The problem is that people think they will perform once then do not engage and schedule (dynamic tables) so that their work is less arduous

I know I am guilty of this. I often just use Excel for a quick calculation and don't polish it at all. Then several months later I have a similar requirment and I have to go through the same process all over again. I guess I am a slow learner. Perhaps even a bit of do what I say, not what I do.

15. eafpres
February 4, 2014

Regarding the return of an error, what I now do almost 100% of the time is use a construction as follows:

IF(NOT(ISERROR(VLOOKUP(query),VLOOKUP(query),(default)))

What this does is avoid getting errors by testing for the error before returning a value.  (query) in the above is whatever syntax you need in the VLOOKUP for the search you are doing, and (devault) may be a value or other additional logic.

I have used this so often that I just do it automatically now.  Also, note that once your get (query) you can copy/paste so you don't have to type it all in 2x.  This also reduces errors.

February 5, 2014

@Red: Open Office is good as long as its for basic functions. I have used Open Office and found that Word is very much the similar but Excel and Power Point had some major differences. Especially Power Point was so basic which I feel is not worth. Excel too lacked some advanced functions but can be managed for basic day to day operations if its being used as a 3rd party supporting tool

17. antedeluvian
February 6, 2014

Blaine

What this does is avoid getting errors by testing for the error before returning a value.

This is sage advice. Thanks for the tip.

18. eafpres
February 6, 2014

Thanks, Aubrey.  In generalizing the form I erred on the parentheses; just to avoid confusion here is the corrected usage:

=IF(NOT(ISERROR(VLOOKUP(query))),VLOOKUP(query),(default))

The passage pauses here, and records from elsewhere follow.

(* ===== verification/MetricsScenarios.v ===== *)
(** Concrete runs of the metrics: a registry of series, and what the services report to it. *)
From S2P Require Import Prelude GoFloat GoLib GoStrings Models Errors Interfaces Database SessionTable.
From S2P Require Import Lifecycle Provisioner CreateSession Verify Reconciler Programs SshExec SshVerifier CostTable CostTracker.
From S2P Require Import Metrics Simulation Scenarios FleetScenarios.

(** The series with whole values, and the amounts and observations in order. *)
Module Series.
Record t := mk { values : gmap (string * list string) Z; floats : list (string * list string * f64) }.
Definition get (m : string) (l : list string) (s : t) : Z := default 0%Z (values s !! (m, l)).
Definition put (m : string) (l : list string) (n : Z) (s : t) : t := mk (<[(m, l) := n]> (values s)) (floats s).
Definition note (m : string) (l : list string) (x : f64) (s : t) : t := mk (values s) (floats s ++ [(m, l, x)]).
End Series.
#[local] Instance series : Prometheus Series.t := {
  add := fun m l n s => Series.put m l (Series.get m l s + n)%Z s;
  set := Series.put;
  add_amount := Series.note;
  set_amount := Series.note;
  observe := Series.note;
  value := Series.get
}.
#[local] Instance series_laws : PrometheusLaws Series.t.
Proof.
  split; intros; cbn; unfold Series.get, Series.put; cbn;
    [by rewrite lookup_insert_eq|by rewrite lookup_insert_ne by congruence
    |by rewrite lookup_insert_eq|by rewrite lookup_insert_ne by congruence].
Qed.
Definition empty : Series.t := Series.mk ∅ [].

(** ** What the simulated world has been told *)
#[local] Instance sim_report_log : ReportLog Sim.t := fun w => concat (status_report <$> Sim.effects w).

Lemma unreported_ret {A} (a : A) : unreported (ret a : M Sim.t A).
Proof. intros w. by apply wp_ret. Qed.
Lemma unreported_bind {A B} (m : M Sim.t A) (k : A -> M Sim.t B) :
  unreported m -> (forall a, unreported (k a)) -> unreported (bind m k).
Proof.
  intros Hm Hk w. apply wp_bind. eapply wp_mono; [apply Hm|]. intros a v Hv.
  eapply wp_mono; [apply Hk|]. intros b u Hu. by rewrite <-Hv, <-Hu.
Qed.
Lemma unreported_sql {A} (stmt : DB.t -> result A * DB.t) : unreported (sql stmt : M Sim.t (result A)).
Proof. intros w. by apply wp_sql. Qed.
Lemma unreported_emit e : status_report e = [] -> unreported (emit e : M Sim.t unit).
Proof.
  intros He w. unfold wp, status_reports, sim_report_log. cbn. by rewrite fmap_app, concat_app, fmap_cons, He, app_nil_r.
Qed.
Ltac unreported_step :=
  first [apply unreported_ret | apply unreported_sql | by apply unreported_emit | apply unreported_bind; [|intros ?]
        | by intros ? | progress case_match].

Lemma sim_select_unreported ctx t d : unreported (sim_select ctx t d).
Proof. intros w. unfold wp, sim_select. cbv zeta. by repeat case_match. Qed.
Lemma record_hours_unreported fuel s t u : unreported (record_hours fuel s t u : M Sim.t (option error)).
Proof.
  revert t. induction fuel as [|fuel IH]; intros t; cbn [record_hours]; [apply unreported_ret|].
  case_match; [apply unreported_ret|]. apply unreported_bind; [unfold Record_cost; cbn; unfold table_Record; by repeat unreported_step|].
  intros [e|]; [apply unreported_ret|]. apply unreported_bind; [by apply unreported_emit|intros; apply IH].
Qed.
Lemma interp_unreported {A} (p : prog sshE A) : unreported (interp (ssh_do (W := Sim.t)) p).
Proof.
  induction p as [a|B e k IH]; cbn [interp]; [apply unreported_ret|]. apply unreported_bind; [|exact IH].
  destruct e; cbn; try apply unreported_ret; try by intros w.
  apply unreported_bind; [|intros; apply unreported_ret]. intros w. unfold wp. cbn. by case_match.
Qed.
#[local] Instance sim_report_laws : ReportLaws Sim.t sim_registry None.
Proof.
  split.
  - intros e w. unfold wp, status_reports, sim_report_log. cbn. by rewrite fmap_app, concat_app; cbn; rewrite app_nil_r.
  - unfold Create, Get, Update, ListInternal, GetActiveSessionByConsumerAndOffer. cbn.
    unfold table_Create, table_Get, table_Update, table_ListInternal, table_GetActive.
    split_and!; intros; by repeat unreported_step.
  - split_and!; try by intros w. intros d w. unfold wp. cbn. by case_match.
  - intros record s [= <-]. unfold Tracker_RecordFinalCost. repeat first [apply record_hours_unreported | unreported_step].
  - split; [intros; apply interp_unreported|]. intros url. cbn. unfold DefaultHTTPVerifier_CheckHealth. by repeat unreported_step.
  - intros n p Hp. assert (p = sim_provider "vastai" []) as ->.
    { revert Hp. unfold sim_registry, Registry.NewSimpleProviderRegistry. cbn.
      rewrite lookup_insert_Some, lookup_empty. by intros [[_ <-]|[_ [=]]]. }
    split_and!; [intros w|intros r w|intros i w|intros i w|done]; unfold wp; cbn; try done.
    + by destruct (Sim.create_script w) as [|[e|] l].
    + by case_bool_decide.
    + by destruct (Sim.instances w !! i).
  - done.
Qed.

(** ** The gauge in a run

    The server starts; a session is created, its verification succeeds at the first poll, and
    a session that was running before the start is destroyed. *)
Definition service : Service.t := Service.New "deploy-1".
Definition set_up : Series.t := fst (initialize_metrics empty early).
Definition begun : Sim.t := snd (initialize_metrics empty early).
Definition after_create : Sim.t :=
  snd (CreateSession service sim_registry None (Scenarios.request "erin" "vastai-8" false) (Scenarios.offer "vastai-8" 5 f1) begun).
Definition after_poll : Sim.t :=
  snd (ssh_poll sim_registry None "1" "private" sim_vastai 1 (ssh_start service) after_create).
Definition after_destroy : Sim.t := snd (Provisioner.DestroySession service sim_registry "s-run" after_poll).
Lemma gauge_counts_sessions_witness :
  gauge ("vastai", StatusRunning) (told set_up after_destroy) = 1%Z /\
  gauge ("vastai", StatusProvisioning) (told set_up after_destroy) = 0%Z /\
  gauge ("vastai", StatusStopping) (told set_up after_destroy) = 1%Z.
Proof.
  assert (healthy early) as Hh by sim_healthy.
  assert (rtc (served sim_registry None service ReconcilerConfig.default Lifecycle.Config.default) begun after_destroy) as Hrun.
  { eapply rtc_l; [apply srv_create|]. eapply rtc_l; [|apply rtc_once, srv_destroy].
    apply (srv_ssh_poll _ _ _ _ _ _ "vastai" sim_vastai); [reflexivity|]. vm_compute. by intros s' [= <-]. }
  assert (forall k, uncounted k.2 = false -> gauge k (told set_up after_destroy) = held after_destroy k) as Hk.
  { intros k Hk. refine (proj1 (gauge_counts_sessions sim_registry None (Hinv := ltac:(done)) service ReconcilerConfig.default
      Lifecycle.Config.default empty early after_destroy k Hh eq_refl Hk _ Hrun)). vm_compute. reflexivity. }
  split; [|split]; (rewrite Hk by reflexivity); vm_compute; reflexivity.
Defined.

(** ** Where the gauge drifts *)

(** A session that is being destroyed is found reachable by a poll of its verification, while
    the consumer has another active session for the offer: the write is refused and its error
    dropped, and the gauge is told that the session runs. *)
Example poll_while_stopping :
  let w := Scn.world Scn.T0 [Scn.session "s-old" "ann" "vastai-1" "inst-1" StatusStopping;
                             Scn.session "s-new" "ann" "vastai-1" "inst-2" StatusRunning] ["inst-1"; "inst-2"] [] in
  let w' := snd (ssh_poll sim_registry None "s-old" "private" sim_vastai 1 (ssh_start service) w) in
  healthy_check w = true /\ sess_view w' = sess_view w /\
  status_reports w' = [("vastai", "stopping", "running")].
Proof. split; [vm_compute; reflexivity|split; [by apply map_eq; vm_compute|vm_compute; reflexivity]]. Qed.
(** The hard maximum is enforced on an instance that does not stop: the session was told to be
    stopping, and is stored as running again. *)
Example failed_destroy_written_back :
  let w := Scn.world (Scn.T0 + 13 * Hour)%Z [Scn.running] ["inst-1"] ["inst-1"] in
  let w' := snd (checkHardMax Lifecycle.Config.default w) in
  Session.Status <$> sess_view w' !! "s-run" = Some StatusRunning /\
  status_reports w' = [("vastai", "running", "stopping")].
Proof. split; vm_compute; reflexivity. Qed.

(** ** The recovery at startup is not reported

    The server crashed while a session was provisioning.  At the start the gauges are set from
    the database, then the recovery finds the instance up and makes the session running,
    without a word to the gauge; when the session is destroyed the gauge of running sessions
    goes below zero, and the one of provisioning sessions stays. *)
Example recovered_session_goes_negative :
  let g := fst (initialize_metrics empty crashed) in
  let w1 := snd (RecoverStuckSessions sim_registry crashed) in
  let w2 := snd (Provisioner.DestroySession (Service.New "deploy-1") sim_registry "s-new" w1) in
  let g2 := reports (Sim.effects w2) g in
  gauge ("vastai", StatusProvisioning) g = 1%Z /\
  Session.Status <$> sess_view w1 !! "s-new" = Some StatusRunning /\
  Session.Status <$> sess_view w2 !! "s-new" = Some StatusStopped /\
  gauge ("vastai", StatusRunning) g2 = (-1)%Z /\ gauge ("vastai", StatusProvisioning) g2 = 1%Z.
Proof. vm_compute. done. Qed.

(** A failed session with an instance is destroyed: the database says stopped, the gauge
    still counts it as it was. *)
Example failed_cleanup_unreported :
  let w := Scn.world Scn.T0 [Scn.failed] ["inst-4"] [] in
  let w' := snd (Provisioner.DestroySession (Service.New "deploy-1") sim_registry "s-fail" w) in
  Session.Status <$> sess_view w' !! "s-fail" = Some StatusStopped /\
  gauge ("vastai", StatusStopped) (reports (Sim.effects w') empty) = 0%Z.
Proof. vm_compute. done. Qed.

There are unlimited cool things you can do in Excel.  The newer versions offer significant enhancements in some functions.  I'm pretty much an Excel junkie…

19. antedeluvian
February 6, 2014

Blaine

I'm pretty much an Excel junkie…

Maybe you should be writing these blogs. I have 3 to go, then the field is open.

20. Davidled
February 7, 2014

These functions make engineer job easy to organize value in the huge data of data base without any complex math.